Still Jesus and Uncle Sam are as dear to me as ever and indeed dearer, yet not as objective, conscious personalities, but as symbols, ideals or patterns.

However, though I love my Brother Jesus and Uncle Sam all the time, as a child does Santa Claus at Christmas time, I am no longer childish enough at any time to look to either of them to do anything for me, because I know that what is done for me must be done either by myself or by men, women and children, and that as objective, conscious personalities, my Brother Jesus and Uncle Sam have had no more to do with my life than the man-in-the-moon.

Your observation concerning the American government as being the standard to which all governments will ultimately conform challenges an earnest word of friendly dissent.

Our government is what all the governments of the world are (with the single exception of the Russian) a government in the interest of a small class, the representatives of which own the means and machines of production and distribution and who produce and distribute things for profit, each for himself.

The representatives of one class produce things socially, and those of another class appropriate them individually. This is capitalistic anarchy, the worst of possible anarchism, and it must have an end soon or the world will be lost.

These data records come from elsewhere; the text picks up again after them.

(** ** Claims about one line *)

(** C1. A line that parses to a record whose path matches the pattern is
    folded into the entry of its package: [total] grows by the statement
    count whatever the execution count, [covered] grows by the statement
    count exactly when the execution count is positive (so not when it is
    0), and no other entry changes. *)
Theorem record_folded_into_aggregate
    root pkg_stats line p0 p1 p2 rest pkg statements count :
  startswith "mode:" line = false ->
  split (strip line) = p0 :: p1 :: p2 :: rest ->
  int p1 = Ok statements ->
  int p2 = Ok count ->
  pkg_match root (first (split_on ":" p0)) = Some pkg ->
  exists pkg_stats',
    process_line root pkg_stats line = Ok pkg_stats' /\
    total (entry pkg pkg_stats') = total (entry pkg pkg_stats) + statements /\
    covered (entry pkg pkg_stats') =
      covered (entry pkg pkg_stats) + (if 0 <? count then statements else 0) /\
    (count = 0 -> covered (entry pkg pkg_stats') = covered (entry pkg pkg_stats)) /\
    is_Some (pkg_stats' !! pkg) /\
    (forall other, other <> pkg -> pkg_stats' !! other = pkg_stats !! other).
Proof.
  intros Hmode Hparts Hn Hc Hpkg.
  rewrite process_line_effect, (line_effect_fields _ _ _ _ _ _ Hmode Hparts).
  rewrite Hc, Hpkg, Hn. simpl. eexists; split; [reflexivity|].
  rewrite !entry_insert_eq. simpl.
  split; [reflexivity|]. split; [reflexivity|]. split; [|split].
  - intros ->. simpl. lia.
  - rewrite lookup_insert_eq. eauto.
  - intros other Hne. by rewrite lookup_insert_ne.
Qed.

Lemma record_folded_into_aggregate_witness :
  exists pkg_stats',
    process_line repo_root ∅
      "github.com/junbin-yang/go-kitbox/pkg/a/file2.go:3.1,4.2 10 0" = Ok pkg_stats' /\
    total (entry "github.com/junbin-yang/go-kitbox/pkg/a" pkg_stats') = 0 + 10 /\
    covered (entry "github.com/junbin-yang/go-kitbox/pkg/a" pkg_stats') = 0 + 0.
Proof.
  destruct (record_folded_into_aggregate repo_root ∅
              "github.com/junbin-yang/go-kitbox/pkg/a/file2.go:3.1,4.2 10 0"
              "github.com/junbin-yang/go-kitbox/pkg/a/file2.go:3.1,4.2" "10" "0" []
              "github.com/junbin-yang/go-kitbox/pkg/a" 10 0)
    as (m & H1 & H2 & H3 & _); try reflexivity.
  exists m. split; [exact H1|]. split; [exact H2|exact H3].
Defined.

(** C6. A line with fewer than three whitespace-separated fields, and a
    line that starts with [mode:], is skipped: the loop body returns the
    aggregates it was given and raises nothing, and the whole run, output
    included, is the run of the input without that line. *)
Theorem malformed_line_skipped root line :
  (length (split (strip line)) < 3)%nat \/ startswith "mode:" line = true ->
  (forall pkg_stats, process_line root pkg_stats line = Ok pkg_stats) /\
  (forall before after,
     main_with root (before ++ line :: after) = main_with root (before ++ after)).
Proof.
  intros H.
  assert (line_effect root line = Skipped) as E
    by (destruct H; auto using line_effect_short, line_effect_mode).
  split.
  - intros m. rewrite process_line_effect, E. reflexivity.
  - intros. apply main_with_read_lines, read_lines_skip, E.
Qed.

Lemma malformed_line_skipped_witness :
  process_line repo_root ∅ "github.com/junbin-yang/go-kitbox/pkg/a/f.go:1.1,2.2 5" = Ok ∅ /\
  main ["mode: set"; "github.com/junbin-yang/go-kitbox/pkg/a/f.go:1.1,2.2 5"] = main ["mode: set"].
Proof.
  destruct (malformed_line_skipped repo_root
              "github.com/junbin-yang/go-kitbox/pkg/a/f.go:1.1,2.2 5") as [H1 H2].
  - left. vm_compute. lia.
  - split; [apply H1 | apply (H2 ["mode: set"] [])].
Defined.

(** C7, as the script has it. A line whose path does not match the pattern
    and whose execution count is an integer literal contributes nothing:
    the loop body returns the aggregates unchanged and raises nothing,
    whatever the statement count field holds, and the whole run is the run
    of the input without that line. *)
Theorem unmatched_path_contributes_nothing root line p0 p1 p2 rest count :
  split (strip line) = p0 :: p1 :: p2 :: rest ->
  pkg_match root (first (split_on ":" p0)) = None ->
  int p2 = Ok count ->
  (forall pkg_stats, process_line root pkg_stats line = Ok pkg_stats) /\
  (forall before after,
     main_with root (before ++ line :: after) = main_with root (before ++ after)).
Proof.
  intros Hparts Hpkg Hc.
  assert (line_effect root line = Skipped) as E.
  { destruct (startswith "mode:" line) eqn:Hmode; [by apply line_effect_mode|].
    rewrite (line_effect_fields _ _ _ _ _ _ Hmode Hparts), Hc, Hpkg. reflexivity. }
  split.
  - intros m. rewrite process_line_effect, E. reflexivity.
  - intros. apply main_with_read_lines, read_lines_skip, E.
Qed.

Lemma unmatched_path_contributes_nothing_witness :
  process_line repo_root ∅ "example.com/other/cmd/x.go:1.1,2.2 many 1" = Ok ∅ /\
  main ["example.com/other/cmd/x.go:1.1,2.2 many 1"] = main [].
Proof.
  destruct (unmatched_path_contributes_nothing repo_root
              "example.com/other/cmd/x.go:1.1,2.2 many 1"
              "example.com/other/cmd/x.go:1.1,2.2" "many" "1" [] 1) as [H1 H2];
    try reflexivity.
  split; [apply H1 | apply (H2 [] [])].
Defined.

(** C7, as stated, fails: a line whose path does not match the pattern but
    whose execution count is not an integer literal ends the run with
    [ValueError], because the count is converted before the path is
    matched. *)
Lemma unmatched_path_can_raise :
  let line := "example.com/other/cmd/x.go:1.1,2.2 3 abc" in
  pkg_match repo_root (first (split_on ":" (nth 0 (split (strip line)) ""))) = None /\
  process_line repo_root ∅ line = Raise ValueError /\
  main [line] = {| stdout := []; raised := Some ValueError |}.
Proof. vm_compute. auto. Qed.

(** C10, as the script has it. A line that does not start with [mode:],
    has at least three fields and whose third field is not an integer
    literal ends the run with [ValueError] before anything is printed,
    whether or not its path matches the pattern. *)
Theorem bad_execution_count_is_fatal root line p0 p1 p2 rest :
  startswith "mode:" line = false ->
  split (strip line) = p0 :: p1 :: p2 :: rest ->
  int p2 = Raise ValueError ->
  (forall pkg_stats, process_line root pkg_stats line = Raise ValueError) /\
  (forall before after,
     main_with root (before ++ line :: after) =
       {| stdout := []; raised := Some ValueError |}).
Proof.
  intros Hmode Hparts Hc.
  assert (line_effect root line = Raised ValueError) as E
    by (rewrite (line_effect_fields _ _ _ _ _ _ Hmode Hparts), Hc; reflexivity).
  split.
  - intros m. rewrite process_line_effect, E. reflexivity.
  - intros. unfold main_with. rewrite (read_lines_fatal _ _ _ _ E). reflexivity.
Qed.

Robbery is the essence of anarchy and Marx showed that every cent of profit made under the existing system of economics (and in the United States it amounts to several billions of dollars every year) is so much robbery of the many who make and operate the machines, because they are paid less in wages than the value of the products made and distributed by them.

We are hearing much in these days about the anarchy of those who are dissatisfied with the capitalistic governments, but the governments themselves and those in whose interests they exist are the real anarchists. The flesh and blood of anarchism are robbery and lying, and these are the meat and drink of capitalism.

The English-German war was the most flagrant act of anarchy in the whole history of mankind. The peace of Versailles and the blockade of Russia were outrageous acts of anarchy, and so also are the terrorism and tyranny of which every capitalistic country is so full, our own with the rest.

Morality is the very heart of civilization and of all that really makes for it; but morality is impossible on a capitalistic basis, for it is founded on the most immoral things in the world, robbery, lying, murder, ignorance, poverty and slavery.

If I am right in the conviction that the United States is more wholly given over to capitalism than any other nation, not excepting even England, it is the greatest robber, liar and murderer on earth. How then, can the United States become the standard for the governments of the nations?